### Dataset entries
[Start of section]
(* ===== verification/WmLocalSamples.v ===== *)
(** * The WASM machine on concrete contracts

    A small wasmtime whose modules are chosen by the first byte of their code, over the
    database in memory: it shows that the laws can hold together and that the theorems of
    the machine apply, and how the machine behaves on contracts that do what their
    authors may not have been expected to. *)

From stdpp Require Import base gmap strings list fin_maps.
From S2P Require Import Prelude.
From S2P Require Import Exec.
From S2P Require Import Hash.
From S2P Require Import Crypto.
From S2P Require Import CoreModels.
From S2P Require Import DRand.
From S2P Require Import Messages.
From S2P Require Import Samples.
From S2P Require Import Utf8.
From S2P Require Import NodeModels.
From S2P Require Import NodeErrors.
From S2P Require Import Database.
From S2P Require Import DatabaseTheorems.
From S2P Require Import Fuel.
From S2P Require Import WasmMachine.
From S2P Require Import HostFunc.
From S2P Require Import Wasmtime.
From S2P Require Import WmLocal.
From S2P Require Import WmLocalTheorems.
From S2P Require Import WmFuel.
Open Scope Z_scope.
Import WmLocal.

Module WmSample.
#[local] Existing Instances Samples.digest Samples.ring MemDb.mem_db MemDb.mem_db_laws DatabaseSample.tx_pack.
#[local] Instance hex : Hex := {| hex_encode := Utf8.string_of_bytes |}.
#[local] Instance order : HashMapIter Hash := gmap_iter.

#[local] Instance codecs : WmCodecs := {|
  pack_input := {| msgpack := fun i => into_bytes (in_method i) |};
  pack_output := {| msgpack := fun o => (if out_success o then 1 else 0) :: out_data o |};
  pack_keys := {| msgpack := fun l => [len l] |};
  pack_store_asset := {| msgpack := sa_data |};
  pack_updatable := {| msgpack := cu_new_contract |};
  unpack_output := {| msgunpack := fun l => match l with b :: d => Some (MkAppOutput (b =? 1) d) | [] => None end |};
  unpack_bool := {| msgunpack := fun l => match l with [b] => Some (b =? 1) | _ => None end |};
  unpack_public_key := {| msgunpack := fun l => Some (Keys.PkEd25519 (Keys.MkEd25519PublicKey l)) |};
  decode_error_text := fun _ => "invalid";
  crypto_error_text := fun _ => "malformed"
|}.

(** ** The contracts *)
Record store : Type := MkStore { st_fuel : Z; st_memory : list Z }.

(** Some of the fuel burns, or the run traps when there is not enough. *)
Definition after {A} (n : Z) (s : store) (k : store -> Run store A) : Run store A :=
  if n <=? st_fuel s then k (MkStore (st_fuel s - n) (st_memory s))
  else Done (Err (TrapError "error while executing at 0" "all fuel consumed by WebAssembly")) (MkStore 0 (st_memory s)).

Definition ask {A} (c : HostCall) (s : store) (k : Z -> store -> Run store A) : Run store A :=
  Calls c s k (fun e _ => OtherError "host error").

(** The memory of an instance: the output [1; 1], "acc", and "é" *)
Definition data : list Z := [1; 1] ++ into_bytes "acc" ++ [195; 169].
Definition output {A} (g : Z -> A) (s : store) : Run store A := Done (Ok (g (wslice_create 0 2))) s.

(** What the module with the code [code] does when it is run *)
Definition run (code : Z) (s : store) : Run store Z :=
  if code =? 1 then after 5000000000 s (output id)
  else if code =? 2 then after 1 s (fun s => ask (HfGetKeys 5 2) s (fun _ => output id))
  else if code =? 3 then after 1 s (fun s => ask (HfStoreAsset 2 3 0 2) s (fun _ => output id))
  else if code =? 4 then after 1 s (fun s => ask (HfCall 2 3 0 0 0 0) s (fun _ => output id))
  else after 1 s (output id).

(** Module 1 asks the host for a call while it is instantiated, when [start]. *)
Definition instantiate (start : bool) (code : Z) (s : store) : Run store unit :=
  let s := MkStore (st_fuel s) (code :: data) in
  if start && (code =? 1) then ask (HfCall 2 3 0 0 0 0) s (fun _ s => Done (Ok tt) s) else Done (Ok tt) s.

Definition wasmtime (start : bool) : Wasmtime := {|
  WasmModule := Z;
  Store := store;
  module_new := fun code => match code with [c] => Ok c | _ => Err "not a module" end;
  module_imports := fun _ => ["hf_call"; "hf_get_keys"; "hf_store_asset"];
  store_new := fun m => MkStore 0 [];
  get_fuel := fun s => u64_wrap (st_fuel s);
  set_fuel := fun n s => Ok (MkStore n (st_memory s));
  instance_new := fun code s => instantiate start code (MkStore (u64_wrap (st_fuel s)) (st_memory s));
  typed_alloc := fun _ => Ok tt;
  typed_run := fun _ => Ok tt;
  typed_is_callable := fun _ => Ok tt;
  exports_alloc := fun _ => true;
  memory := fun s => Some (drop 1 (st_memory s));
  memory_write := fun offset d s => Ok s;
  call_alloc := fun n s => Done (Ok 0) (MkStore (u64_wrap (st_fuel s)) (st_memory s));
  call_run := fun _ s => run (nth 0 (st_memory s) 0) (MkStore (u64_wrap (st_fuel s)) (st_memory s));
  call_is_callable := fun _ s => after 1 (MkStore (u64_wrap (st_fuel s)) (st_memory s)) (fun s => Done (Ok 1) s)
|}.

Lemma wasmtime_laws start : @WasmtimeLaws (wasmtime start).
Proof.
  split.
  - intros s. apply u64_wrap_range.
  - intros n s Hn. eexists. split; [reflexivity|]. simpl. unfold u64_wrap. apply Z.mod_small. unfold is_u64, u64_max in Hn. lia.
  - intros offset d s s'. simpl. by intros [= <-].
Qed.

Lemma u64_wrap_small x : is_u64 x -> u64_wrap x = x.
Proof. intros Hx. unfold u64_wrap. apply Z.mod_small. unfold is_u64, u64_max in Hx. lia. Qed.

Section metered.
#[local] Instance silent : Wasmtime := wasmtime false.

Lemma after_burns {A} n s (k : store -> Run store A) :
  is_u64 (st_fuel s) -> 0 <= n -> (forall s', is_u64 (st_fuel s') -> burns (u64_wrap (st_fuel s')) (k s')) ->
  burns (u64_wrap (st_fuel s)) (after n s k).
Proof.
  intros Hs Hn Hk. unfold after. destruct (Z.leb_spec n (st_fuel s)) as [Hle|Hle].
  - assert (H1 : is_u64 (st_fuel s - n)) by (unfold is_u64 in *; lia).
    eapply burns_mono; [exact (Hk (MkStore (st_fuel s - n) (st_memory s)) H1)|]. simpl. rewrite !u64_wrap_small by done. lia.
  - cbn [burns]. simpl. rewrite !u64_wrap_small by done. unfold is_u64 in Hs. lia.
Qed.

Lemma ask_burns {A} c s (k : Z -> store -> Run store A) :
  (forall v s', burns (u64_wrap (st_fuel s')) (k v s')) -> burns (u64_wrap (st_fuel s)) (ask c s k).
Proof. intros Hk. split; [simpl; lia|]. intros v s' _. apply Hk. Qed.

Lemma run_burns code s : is_u64 (st_fuel s) -> burns (u64_wrap (st_fuel s)) (run code s).
Proof.
  intros Hs. unfold run. repeat case_match; apply after_burns; try done; intros s' Hs'; try (cbn [burns]; simpl; lia);
    apply ask_burns; intros v s2; cbn [burns]; simpl; lia.
Qed.

#[local] Instance metered : Metered.
Proof.
  split.
  - intros m s. cbn [burns]. simpl. rewrite u64_wrap_small by apply u64_wrap_range. lia.
  - intros n s. cbn [burns]. simpl. rewrite u64_wrap_small by apply u64_wrap_range. lia.
  - intros p s. eapply burns_mono; [apply run_burns, u64_wrap_range|]. simpl. rewrite u64_wrap_small by apply u64_wrap_range. lia.
  - intros p s. eapply burns_mono; [apply after_burns; [apply u64_wrap_range|done|]|].
    + intros s' Hs'. cbn [burns]. simpl. lia.
    + simpl. rewrite u64_wrap_small by apply u64_wrap_range. lia.
Qed.
End metered.

(** ** Accounts, codes and calls *)
Definition code (n : Z) : Hash := Samples.hash n.
Definition code_at (n : Z) (f : Fork) : Fork :=
  store_account_data NodeConsts.SERVICE_ACCOUNT_ID (code_key (code n)) [n] f.
(** The service account runs module 3, "acc" module 0; the modules up to 4 are stored. *)
Definition accounts : Fork :=
  store_account (Account.new NodeConsts.SERVICE_ACCOUNT_ID (Some (code 3)))
    (store_account (Account.new "acc" (Some (code 0))) DatabaseSample.fork).
Definition fork : Fork := fold_right code_at accounts [0; 1; 2; 3; 4].

Section calls.
Context (start : bool).
#[local] Instance used : Wasmtime := wasmtime start.
Definition state (max : Z) (f : Fork) : WmState t Fork := WasmMachine.MkWmState (Mk ∅ max) f [].
Definition world (s : WmState t Fork) : world (WmState t Fork) core_effect core_answer := World s [] (5, []) [].
Definition args (c fuel : Z) : CallArgs := MkCallArgs 0 "net" "me" "acc" "me" (code c) "pay" [] fuel 0.
Definition called (c fuel : Z) (s : WmState t Fork) : Exec.exec _ (Z * Result (list Z) WasmError) :=
  WasmMachine.call (Wm := machine 3) (args c fuel) (world s).
Definition checked (s : WmState t Fork) : Exec.exec _ (Result Hash WasmError) :=
  WasmMachine.app_hash_check (Wm := machine 3) (Some (code 2)) (MkCtxArgs "me" "acc" "me") 0 (world s).
Definition updatable (s : WmState t Fork) : Exec.exec _ bool :=
  contract_updatable (host_function 3) "acc" (Some (code 0)) (Some (code 2)) (MkCtxArgs "me" "acc" "me") 0 (world s).
End calls.

(** The value of a run, and the fork, cache and machine it leaves *)
Definition value {W A} (r : Exec.exec W A) : option A := match r with Ret a _ => Some a | Panic _ => None end.
Definition asset_of {A} (r : Exec.exec (Exec.world (WmState (t (Hwt := wasmtime false)) Fork) core_effect core_answer) A) : list Z :=
  match fork_load_account "acc" (ws_fork (w_state (exec_world r))) with
  | Some a => Account.load_asset a NodeConsts.SERVICE_ACCOUNT_ID
  | None => []
  end.

(** A contract that asks for a call while it is instantiated, with less fuel left than an error
    costs, wraps its fuel around: with five hundred units it runs for five billion, and
    succeeds. *)
Theorem start_call_unlimited :
  value (called true 1 500 (state true 10 fork)) = Some (5000001000, Ok [1]) /\
  value (called false 1 500 (state false 10 fork)) =
    Some (500, Err (WasmMachineFault "all fuel consumed by WebAssembly 0")).
Proof. split; vm_compute; reflexivity. Qed.

(** What the service contract writes to an account while it is asked whether the contract of
    that account may change is lost when it agrees: the account is stored as it was before. *)
Theorem updatable_writes_lost :
  value (updatable false (state false 10 fork)) = Some true /\ asset_of (updatable false (state false 10 fork)) = [1; 1] /\
  value (checked false (state false 10 fork)) = Some (Ok (code 2)) /\ asset_of (checked false (state false 10 fork)) = [].
Proof. split_and!; vm_compute; reflexivity. Qed.

(** A machine that ran the module 0 on a fork with its code *)
Definition used_machine : WmState (t (Hwt := wasmtime false)) Fork :=
  w_state (exec_world (called false 0 500 (state false 10 fork))).

(** A machine that ran a contract runs it again on a fork that does not have its code, as after
    a rollback or a block that was not consolidated; a machine that did not refuses, so two
    nodes on the same database get different results. *)
Theorem stale_module_runs :
  value (called false 0 500 (MkWmState (ws_wm used_machine) accounts [])) = Some (1, Ok [1]) /\
  value (called false 0 500 (state false 10 accounts)) = Some (0, Err (ResourceNotFound "smart contract not found")).
Proof. split; vm_compute; reflexivity. Qed.

(** ** The theorems of the machine apply *)
Section witnesses.
#[local] Existing Instances silent metered.
#[local] Instance laws : WasmtimeLaws := wasmtime_laws false.

Lemma wslice_roundtrip_witness : wslice_split (wslice_create (- 5) 7) = (- 5, 7).
Proof. apply wslice_roundtrip; unfold is_i32; lia. Defined.

Lemma get_range_spec_witness : get_range [1; 2; 3] (- 1) 2 = None /\ get_range [1; 2; 3] 1 2 = Some [2; 3].
Proof.
  split.
  - rewrite (get_range_spec [1; 2; 3] (- 1) 2); [reflexivity|unfold is_i32; lia..|unfold len; simpl; lia].
  - rewrite (get_range_spec [1; 2; 3] 1 2); [reflexivity|unfold is_i32; lia..|unfold len; simpl; lia].
Defined.

Definition two_ops : list WmOp := [OpCall (args 0 500); OpCall (args 2 500)].
Definition small_world : Exec.world (WmState t Fork) core_effect core_answer := world false (state false 1 fork).
Definition overfull_run : Exec.exec _ unit := for_each two_ops (perform 3) small_world.

Lemma cache_within_bound_witness : map_len (cache (ws_wm (w_state (exec_world overfull_run)))) <= 1 + 1.
Proof.
  pose proof (cache_within_bound 1 (Mk ∅ 1) 3 two_ops small_world) as H. fold overfull_run in H.
  destruct H as [H _]; [reflexivity|lia|reflexivity|exact H].
Defined.

Lemma get_module_compiles_witness :
  exists w', get_module (code 0) (world false (state false 10 fork)) = Ret (Ok 0) w' /\ cache_consistent (w_state w').
Proof.
  destruct (get_module_compiles (code 0) (world false (state false 10 fork))) as (w' & Hw & _ & Hc).
  - simpl. lia.
  - intros h e He. discriminate.
  - exists w'. split; [exact Hw|exact Hc].
Defined.

Lemma get_keys_panics_witness :
  panicked (get_keys (host_function 3) 5 2 (World (WmLocal.MkStore (MkStore 5 (2 :: data))
    (HostFunc.Mk (state false 10 fork) (call_context (args 2 5)))) [] (5, []) [])) = true.
Proof.
  apply (get_keys_panics (host_function 3) 5 2 [195; 169] (Utf8.string_of_bytes [195; 169])).
  - by eexists.
  - reflexivity.
  - reflexivity.
  - discriminate.
  - reflexivity.
Defined.

Definition nested_call_run := called false 4 500 (state false 10 fork).

Lemma burnt_within_limit_witness :
  exists r w', nested_call_run = Ret r w' /\ is_ok (snd r) = true /\ 0 <= fst r <= 500.
Proof.
  assert (Hr : match nested_call_run with Ret r _ => is_ok (snd r) = true | Panic _ => False end) by (vm_compute; reflexivity).
  pose proof (fun w' Hi => burnt_within_limit (F := Fork) (fun m s => ltac:(eexists _, _; reflexivity)) 3 (args 4 500)
    (world false (state false 10 fork)) w' Hi) as H.
  change (call (host_function 3) (args 4 500) (world false (state false 10 fork))) with nested_call_run in H.
  destruct nested_call_run as [r w'|w'] eqn:E; [|destruct Hr]. exists r, w'. split; [reflexivity|]. split; [exact Hr|].
  destruct (H w') as [H1 _]; [unfold is_u64, u64_max; simpl; lia|]. apply H1. exact E.
Defined.

Lemma larger_stack_agrees_witness :
  exists r w', WasmMachine.call (Wm := machine 10) (args 4 500) (world false (state false 10 fork)) = Ret r w' /\ is_ok (snd r) = true.
Proof.
  assert (Hr : match nested_call_run with Ret r _ => is_ok (snd r) = true | Panic _ => False end) by (vm_compute; reflexivity).
  pose proof (fun w' r => larger_stack_agrees (F := Fork) 3 7 (args 4 500) (world false (state false 10 fork)) w' r) as H.
  unfold called in *. destruct nested_call_run as [r w'|w'] eqn:E; [|destruct Hr]. exists r, w'. split; [|exact Hr].
  exact (H w' r E).
Defined.
End witnesses.

Example cache_overfull : map_len (cache (ws_wm (w_state (exec_world overfull_run)))) = 2.
Proof. vm_compute. reflexivity. Qed.
End WmSample.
[End of section]
The answer must be a single number: how many lines in the records above contain the word "checked".

### The completed task
2